Amanta Healthcare Limited (NSE: AMANTA, BSE: 544502) reported steady revenue growth and improved profitability for the quarter and nine months ended Dec. 31, 2025, supported by operating discipline, export-led growth and balance-sheet deleveraging, according to the company’s Q3 & 9M FY26 investor presentation.
Q3 FY26 financial performance
Revenue for the quarter rose 9.8% year on year to ₹75 crore. Operating EBITDA stood at ₹15 crore, with margins at 20.62%, reflecting cost control and improved operating leverage. Net profit increased 8.1% year on year to ₹5 crore, and the PAT margin stood at 6.21%.
The company said growth was driven by sustained demand across sterile liquid products, including IV fluids and small-volume parenterals, alongside higher export mix.
Nine-month FY26 snapshot
For the nine months ended Dec. 31, 2025, revenue increased 4.0% year on year to ₹211 crore. EBITDA rose 6.1% to ₹45 crore, with margins improving 42 basis points to 21.31%. Profit after tax increased 51.3% to ₹9 crore, reflecting margin normalization and operating leverage. The PAT margin expanded by 139 basis points to 4.43% over the period.
Business mix and capacity utilisation
Amanta is a niche manufacturer of sterile liquids, serving six therapeutic segments including IV fluids, formulations, diluents & injectables, ophthalmics, respiratory and irrigation solutions. The product portfolio comprises 47 products marketed across 120 international jurisdictions, with exports to 21 countries.
Capacity utilisation across parenteral lines remained high in FY25, with LVP, SVP and SteriPort lines operating near peak levels, indicating sustained demand visibility. The company’s flagship SteriPort IV fluid brand accounts for about 44% of revenue and operates at around 91% utilisation, supported by ISBM technology and two-port closure systems designed for sterile administration.
Expansion plans and growth roadmap
The company outlined capacity expansion plans to scale high-margin SteriPort (LVP) and SVP capacities, with incremental capacity targeted to come on stream in FY27. Management expects the new LVP line to lift installed capacity to 12 crore bottles and generate incremental revenue of ₹110–120 crore annually, with EBITDA margin expansion of 3–4 percentage points post-commissioning.
Amanta is also investing in complex dosages and niche molecules across anti-infectives, respiratory care and ophthalmics to expand wallet share. Management targets a revenue CAGR of over 20% over the next two years and EBITDA margins of 25%+ as new capacities ramp up.
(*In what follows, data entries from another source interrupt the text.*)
Lemma free_heap_gone bl : forall h a,
  Forall (fun ab => ref (snd ab) = 1) bl -> a ∈ fst <$> bl \/ h !! a = None -> free_heap h bl !! a = None.
Proof.
  induction bl as [|[x b] bl IH]; intros h a Hr Ha; cbn [free_heap].
  - destruct Ha as [Ha|Ha]; [by apply elem_of_nil in Ha|done].
  - apply Forall_cons in Hr. cbn [snd] in Hr. destruct Hr as [-> Hr]. cbn [Z.eqb Pos.eqb].
    apply IH; [done|]. cbn [fmap list_fmap fst] in Ha. rewrite elem_of_cons in Ha.
    rewrite lookup_delete_None. destruct Ha as [[->|Ha]|Ha]; auto.
Qed.

Lemma free_owned_other bl : forall L a, a ∉ fst <$> bl -> free_owned L bl !! a = L !! a.
Proof.
  induction bl as [|[x b] bl IH]; intros L a Ha; cbn [free_owned]; [done|].
  cbn [fmap list_fmap fst] in Ha. apply not_elem_of_cons in Ha. destruct Ha as [Hx Ha].
  case_match; [|done]. by rewrite IH, lookup_delete_ne.
Qed.

Lemma free_owned_gone bl : forall L a,
  Forall (fun ab => ref (snd ab) = 1) bl -> a ∈ fst <$> bl \/ L !! a = None -> free_owned L bl !! a = None.
Proof.
  induction bl as [|[x b] bl IH]; intros L a Hr Ha; cbn [free_owned].
  - destruct Ha as [Ha|Ha]; [by apply elem_of_nil in Ha|done].
  - apply Forall_cons in Hr. cbn [snd] in Hr. destruct Hr as [-> Hr]. cbn [Z.eqb Pos.eqb].
    apply IH; [done|]. cbn [fmap list_fmap fst] in Ha. rewrite elem_of_cons in Ha.
    rewrite lookup_delete_None. destruct Ha as [[->|Ha]|Ha]; auto.
Qed.

Lemma wf_unowned s L a : wf s L -> L !! a = None -> pbufs s !! a = None.
Proof.
  intros Hwf HL. destruct (pbufs s !! a) as [b|] eqn:Hb; [|done].
  destruct (wf_placed _ _ Hwf a b Hb) as (o & n & HL' & _). congruence.
Qed.

(** *** pbuf_alloc *)

Variable stale_flags : Z -> Z.
Variable callback_ok : bool.

Lemma wf_pool_empty s L : wf s L -> wf (pbuf_pool_is_empty callback_ok s) L.
Proof. intros [Ho Hp]. unfold pbuf_pool_is_empty. by case_match. Qed.

(** The state after a block was handed out, with a new pbuf in it. *)
Lemma wf_new s L a' p n o b :
  wf s L -> L !! p = None -> owned a' (<[p := (o, n)]> L) -> o = owner_of (type b) -> in_block p n b ->
  wf (with_pbufs (<[p := b]> (pbufs s)) (with_alloc a' s)) (<[p := (o, n)]> L).
Proof.
  intros Hwf HL Ho Eo Hin. split; [done|]. intros q c. cbn [with_pbufs pbufs].
  rewrite lookup_insert_Some. intros [[<- <-]|[Hne Hc]].
  - exists o, n. by rewrite lookup_insert_eq.
  - destruct (wf_placed _ _ Hwf q c Hc) as (o' & n' & HL' & Hin'). exists o', n'. by rewrite lookup_insert_ne.
Qed.

Definition built_ok (ab : Z * pbuf) : Prop :=
  type (snd ab) = PBUF_POOL /\ is_custom (snd ab) = false /\ ref (snd ab) = 1.

(** The pool ran empty: the chain built so far goes back to it. *)
Lemma free_built s L p bl :
  wf s L -> chain (pbufs s) p bl -> p <> NULL -> Forall built_ok bl ->
  exists n s' L', pbuf_free custom_free s p = Ok (n, s') /\ wf s' L' /\ bytes s' = bytes s
    /\ custom_free_function s' = custom_free_function s
    /\ (forall a, a ∈ fst <$> bl -> pbufs s' !! a = None /\ L' !! a = None)
    /\ frame (pbufs s) (pbufs s') (fst <$> bl) /\ frame L L' (fst <$> bl).
Proof.
  intros Hwf Hc Hne Hb. destruct (pbuf_free_spec s L p bl Hwf Hc Hne) as (s' & Ef & Hwf' & Ep & Eby & Ecf).
  { eapply Forall_impl; [exact Hb|]. intros [a b] (_ & Hcu & Hr). cbn [fst snd] in *. split; [lia|congruence]. }
  exists (u8 (Z.of_nat (length (dead bl)))), s', (free_owned L bl). split_and!; [done..| | |].
  - intros a Ha. rewrite Ep. split.
    + apply free_heap_gone; [|by left]. eapply Forall_impl; [exact Hb|]. by intros ? (_ & _ & ?).
    + apply free_owned_gone; [|by left]. eapply Forall_impl; [exact Hb|]. by intros ? (_ & _ & ?).
  - intros a Ha. rewrite Ep. by apply free_heap_other.
  - intros a Ha. by apply free_owned_other.
Qed.

(** A pbuf of the tail of a PBUF_POOL chain. *)
Definition tail_pbuf (q rem : Z) : pbuf :=
  mk_pbuf NULL (q + SIZEOF_STRUCT_PBUF) rem (Z.min rem PBUF_POOL_BUFSIZE_ALIGNED) PBUF_POOL 0 1.

(** A pbuf of a new packet. *)
Definition fresh_ok (t : pbuf_type) (ab : Z * pbuf) : Prop :=
  type (snd ab) = t /\ flags (snd ab) = 0 /\ ref (snd ab) = 1.

Lemma pool_aligned p : p mod MEM_ALIGNMENT = 0 -> ((p + SIZEOF_STRUCT_PBUF) mod MEM_ALIGNMENT =? 0) = true.
Proof. intros Hp. apply Z.eqb_eq. unfold SIZEOF_STRUCT_PBUF, MEM_ALIGNMENT in *. zlia. Qed.

(** One more pbuf [q] behind the last pbuf [r]. *)
Lemma append_pbuf s L p r bl1 br a' q rem :
  wf s L -> chain (pbufs s) p (bl1 ++ [(r, br)]) -> Forall built_ok (bl1 ++ [(r, br)]) ->
  L !! q = None -> q <> NULL -> 0 < rem ->
  owned a' (<[q := (Pool MEMP_PBUF_POOL, pool_size MEMP_PBUF_POOL)]> L) ->
  let s2 := with_pbufs (<[q := tail_pbuf q rem]> (<[r := with_next q br]> (pbufs s))) (with_alloc a' s) in
  wf s2 (<[q := (Pool MEMP_PBUF_POOL, pool_size MEMP_PBUF_POOL)]> L)
  /\ chain (pbufs s2) p ((bl1 ++ [(r, with_next q br)]) ++ [(q, tail_pbuf q rem)])
  /\ Forall built_ok ((bl1 ++ [(r, with_next q br)]) ++ [(q, tail_pbuf q rem)])
  /\ q ∉ fst <$> bl1 ++ [(r, br)].
Proof.
  intros Hwf Hc Hbo HL Hq Hrem Ho s2. pose proof (wf_unowned _ _ _ Hwf HL) as Hpq.
  assert (Hnew : q ∉ fst <$> bl1 ++ [(r, br)]).
  { intros Hin. apply list_elem_of_fmap in Hin. destruct Hin as ([x b] & E & Hin). cbn [fst] in E. subst x.
    destruct (chain_lookup _ _ _ _ _ Hc Hin). congruence. }
  assert (Hr : pbufs s !! r = Some br).
  { eapply (chain_lookup _ _ _ r br Hc). apply elem_of_app. right. left. }
  pose proof (chain_NoDup _ _ _ Hc) as Hnd. rewrite fmap_app, NoDup_app in Hnd. destruct Hnd as (_ & Hnd & _).
  pose proof Hnew as Hnew2. rewrite fmap_app, not_elem_of_app in Hnew2. cbn [fmap list_fmap fst] in *.
  destruct Hnew2 as [Hn1 Hn2]. assert (Hqr : q <> r) by (intros ->; apply Hn2; left).
  apply Forall_app in Hbo. destruct Hbo as [Hb1 Hb2]. apply Forall_inv in Hb2.
  split_and!; [| | |done].
  - refine (wf_new (with_pbufs (<[r := with_next q br]> (pbufs s)) s) L a' q _ _ (tail_pbuf q rem)
      _ HL Ho eq_refl _).
    + eapply wf_upd; [done|exact Hr| |reflexivity]. exact (wf_placed _ _ Hwf r br Hr).
    + intros _. cbn. unfold SIZEOF_STRUCT_PBUF, PBUF_POOL_BUFSIZE_ALIGNED. lia.
  - rewrite <- app_assoc. eapply chain_link; [exact Hc| | |].
    + cbn. rewrite lookup_insert_eq. done.
    + cbn. by rewrite lookup_insert_ne, lookup_insert_eq.
    + intros a Ha. cbn. rewrite !lookup_insert_ne; [done|..]; intros <-; [|done].
      apply (Hnd r Ha). left.
  - rewrite !Forall_app. split_and!; [done|..]; (constructor; [|constructor]); done.
Qed.

Lemma with_next_id b v : next b = v -> with_next v b = b.
Proof. by intros <-; destruct b. Qed.

(** What [alloc_tail] leaves behind: the whole chain, or nothing of it. *)
Definition tail_post (s s' : state A) (L L' : gmap Z (owner * Z)) (p r rem : Z)
    (bl1 : list (Z * pbuf)) (br : pbuf) (ok : bool) : Prop :=
  if ok then
    exists bl2, chain (pbufs s') p (bl1 ++ (r, with_next (first bl2) br) :: bl2)
      /\ lens_ok bl2 /\ total bl2 = rem /\ Forall (fresh_ok PBUF_POOL) bl2
      /\ (forall a, a ∈ fst <$> bl2 -> L !! a = None)
      /\ frame L L' (fst <$> bl2) /\ frame (pbufs s) (pbufs s') (r :: (fst <$> bl2))
  else
    let l := fst <$> bl1 ++ [(r, br)] in
    (forall a, a ∈ l -> pbufs s' !! a = None /\ L' !! a = None)
    /\ frame L L' l /\ frame (pbufs s) (pbufs s') l.

(** The assertion on the first pbuf of the chain. *)
Lemma head_in_block s L p bl (h' : heap) q r br :
  wf s L -> chain (pbufs s) p bl -> p <> NULL -> Forall built_ok bl ->
  pbufs s !! r = Some br -> h' = <[r := with_next q br]> (pbufs s) ->
  exists b, h' !! p = Some b
    /\ (payload b + len b <=? p + SIZEOF_STRUCT_PBUF + PBUF_POOL_BUFSIZE_ALIGNED) = true.
Proof.
  intros Hwf Hc Hne Hbo Hr ->. destruct bl as [|[x b] bl]; [done|]. destruct Hc as (<- & _ & Hb & _).
  apply Forall_inv in Hbo. destruct Hbo as (Ht & Hcu & _). cbn [snd] in *.
  assert (Hin : (payload b + len b <=? p + SIZEOF_STRUCT_PBUF + PBUF_POOL_BUFSIZE_ALIGNED) = true).
  { destruct (wf_placed _ _ Hwf p b Hb) as (o & n & HL & Ho). destruct (Ho Hcu) as [-> Hblk].
    rewrite Ht in HL. cbn [owner_of] in HL. pose proof (owned_pool_size _ _ _ _ _ (wf_owned _ _ Hwf) HL) as ->.
    destruct (Hblk (or_intror Ht)) as [_ Hle]. apply Z.leb_le. cbn [pool_size] in Hle. lia. }
  destruct (decide (r = p)) as [->|Hrp].
  - exists (with_next q br). rewrite lookup_insert_eq. split; [done|]. rewrite Hb in Hr. by injection Hr as <-.
  - exists b. by rewrite lookup_insert_ne.
Qed.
Exports, ESG and cost optimisation
Exports accounted for about 32% of revenue, with domestic branded generics contributing the balance. The company plans to expand into regulated markets, including the UK, Zimbabwe, Sudan, Cambodia, the Philippines and Ethiopia, supported by a growing portfolio of registrations.
To structurally lower power costs, Amanta is setting up a 10.8 MW captive solar plant, with commissioning targeted in Q1 FY27. The project is expected to deliver annual power cost savings of about ₹9 crore, improving EBITDA margins over the medium term, while strengthening the company’s ESG profile.
Balance sheet and deleveraging
Amanta highlighted aggressive deleveraging over the past two years. Debt-to-equity declined from 3.43x in FY23 to 2.02x in FY25, supported by repayment of non-convertible debentures and equity infusion via a private placement in FY25. The turnaround in profitability further strengthened net worth.
Summary
Amanta Healthcare delivered steady Q3 FY26 growth and a sharp improvement in nine-month profitability, supported by margin expansion, exports and operating discipline. High utilisation across core lines, planned capacity additions in LVP and SVP, and investments in renewable energy position the company for margin-led growth as new capacities come on stream in FY27.